Pas un changement dans le déroulement des Emmy Awards… déconnons pas. Mais on nous martèle pendant la cérémonie, surtout pendant le monologue d’ouverture, que « la télé change ». Que désormais « on ne consomme plus la télévision comme avant ». Qu’il faut « compter avec les nouvelles forces en présence ».
Certains de ces commentaires, qui ne font que répéter ce qui se dit à longueur d’année sur l’industrie télévisuelle notamment US, se font avec un côté très alarmiste ; Seth Meyers il y a quelques heures l’a pris sous un angle narquois, mais sans prédire la catastrophe (sous-entendu : pour les networks) comme d’autres ont pu le faire les années précédentes.

On nous dit que la télévision change… or les Emmy Awards continuent de ne surtout pas changer.

Au fil des deux dernières cérémonies, nombreuses ont été les références à des séries de Netflix, notamment. Surtout House of Cards et Orange is the new black, parce que Lilyhammer n’est même pas entièrement américaine… et que Hemlock Grove est une série de genre alors bon, oh, hé. Quant à Arrested Development, dans les esprits elle semble rester une série de network. Mais même si finalement la vision du catalogue de Netflix reste limitée, les plaisanteries et les clins d’œil sont nombreux.
Sauf que… plus les Emmys semblent reconnaître l’existence de ces séries, culturellement, jouant sur leurs codes pour animer la soirée et espérer plaire aux spectateurs qui s’enthousiasment pour ces fictions, moins les récompenses elles-mêmes prennent acte de leur existence.
En ignorant copieusement Orange is the new black, dont la première saison était pourtant nommée à foison cette année, et sachant la vague de sympathie qu’a rencontrée la seconde saison il y a quelques semaines à peine, les votants de l’Académie ont montré qu’ils n’en avaient rien à faire de ces changements dans l’industrie, et qu’ils avaient bien l’intention de les ignorer aussi longtemps que possible. L’an dernier c’était la même : House of Cards avait été complètement délaissé lors des remises de prix. N’empêche que Kevin Spacey avait fait tout un gag pendant le monologue de la soirée jouant uniquement sur son rôle dans la série politique.
Comme refusant d’une main ce qu’ils sont bien contents de récupérer de l’autre, les Emmy Awards s’obstinent à utiliser le succès de Netflix sans vouloir le reconnaître pour ce qu’il apporte et/ou suscite.

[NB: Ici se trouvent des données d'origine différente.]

Lemma stored_set_lvr lvr pref lv r s s' : same_memory s s' ->
  updated LAST_VOTED_ROUND (VU64 r) (contents s) (contents s') -> stored lvr pref lv s -> stored r pref lv s'.
Proof. intros (He & _) Hu [A1 A2 A3 A4 A5]. rewrite <- He in A5. stored_update. Qed.

Lemma stored_set_pref lvr pref lv p s s' : same_memory s s' ->
  updated PREFERRED_ROUND (VU64 p) (contents s) (contents s') -> stored lvr pref lv s -> stored lvr p lv s'.
Proof. intros (He & _) Hu [A1 A2 A3 A4 A5]. rewrite <- He in A5. stored_update. Qed.

Lemma stored_set_lv lvr pref lv v b s s' : same_memory s s' -> vote_from_bytes b = Ok v ->
  updated LAST_VOTE (VBytes b) (contents s) (contents s') -> stored lvr pref lv s -> stored lvr pref v s'.
Proof. intros (He & _) Hb Hu [A1 A2 A3 A4 A5]. rewrite <- He in A5. stored_update. Qed.

Lemma set_lvr_triple lvr pref lv r :
  triple (stored lvr pref lv) (storage (set_last_voted_round r)) (fun _ => stored r pref lv)
    (fun s => stored lvr pref lv s \/ stored r pref lv s).
Proof.
  intros s Hs. destruct (storage (set_last_voted_round r) s) as [s' res] eqn:E.
  apply (storage_set LAST_VOTED_ROUND (VU64 r) (Some r)) in E as (Hm & Ho & Hf).
  destruct res as [[]|err|]; [by eapply stored_set_lvr; eauto|..];
    destruct Hf; [left; by eapply stored_ext|right; by eapply stored_set_lvr|left; by eapply stored_ext
      |right; by eapply stored_set_lvr].
Qed.

Lemma set_pref_triple lvr pref lv p :
  triple (stored lvr pref lv) (storage (set_preferred_round p)) (fun _ => stored lvr p lv)
    (fun s => stored lvr pref lv s \/ stored lvr p lv s).
Proof.
  intros s Hs. destruct (storage (set_preferred_round p) s) as [s' res] eqn:E.
  apply (storage_set PREFERRED_ROUND (VU64 p) (Some p)) in E as (Hm & Ho & Hf).
  destruct res as [[]|err|]; [by eapply stored_set_pref; eauto|..];
    destruct Hf; [left; by eapply stored_ext|right; by eapply stored_set_pref|left; by eapply stored_ext
      |right; by eapply stored_set_pref].
Qed.

Lemma set_lv_triple lvr pref lv v :
  triple (stored lvr pref lv) (storage (set_last_vote v)) (fun _ => stored lvr pref v)
    (fun s => stored lvr pref lv s \/ stored lvr pref v s).
Proof.
  intros s Hs. destruct (vote_to_bytes v) as [b|err|] eqn:Eb;
    [|unfold storage, set_last_vote, m_bind; rewrite Eb; cbn; left; apply (stored_ext _ _ _ s); done..].
  pose proof (vote_bytes_roundtrip v b Eb) as Hb.
  destruct (storage (set_last_vote v) s) as [s' res] eqn:E.
  assert (E' : storage (run* pss_kv (kv_set LAST_VOTE (VBytes b)) in m_ret tt) s = (s', res)).
  { rewrite <- E. unfold storage, set_last_vote, m_bind. rewrite Eb. cbn.
    destruct (pss_kv _ _) as [ps [[]|?|]]; done. }
  apply (storage_set LAST_VOTE (VBytes b) None) in E' as (Hm & Ho & Hf).
  destruct res as [[]|err|]; [by eapply stored_set_lv; eauto|..];
    destruct Hf; [left; by eapply stored_ext|right; by eapply stored_set_lv|left; by eapply stored_ext
      |right; by eapply stored_set_lv].
Qed.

Il faut dire aussi qu’il y a un gros malentendu sur les Emmy Awards.
Entre ceux qui les regardent pour que triomphe uniquement la qualité (une cérémonie qui a autant arrosé Tout le monde aime Raymond pendant une décennie ne devrait pourtant pas nous tromper à ce sujet) et ceux qui les regardent pour se plaindre des résultats, les Emmys sont profondément incompris. Ce n’est pas faute de nous rappeler, année après année, généralement dans le monologue en guise d’avertissement, dans une blague gentillement acide, que l’industrie est surtout là pour s’auto-congratuler : on continue de penser que les Emmy Awards représentent quelque chose de plus grand.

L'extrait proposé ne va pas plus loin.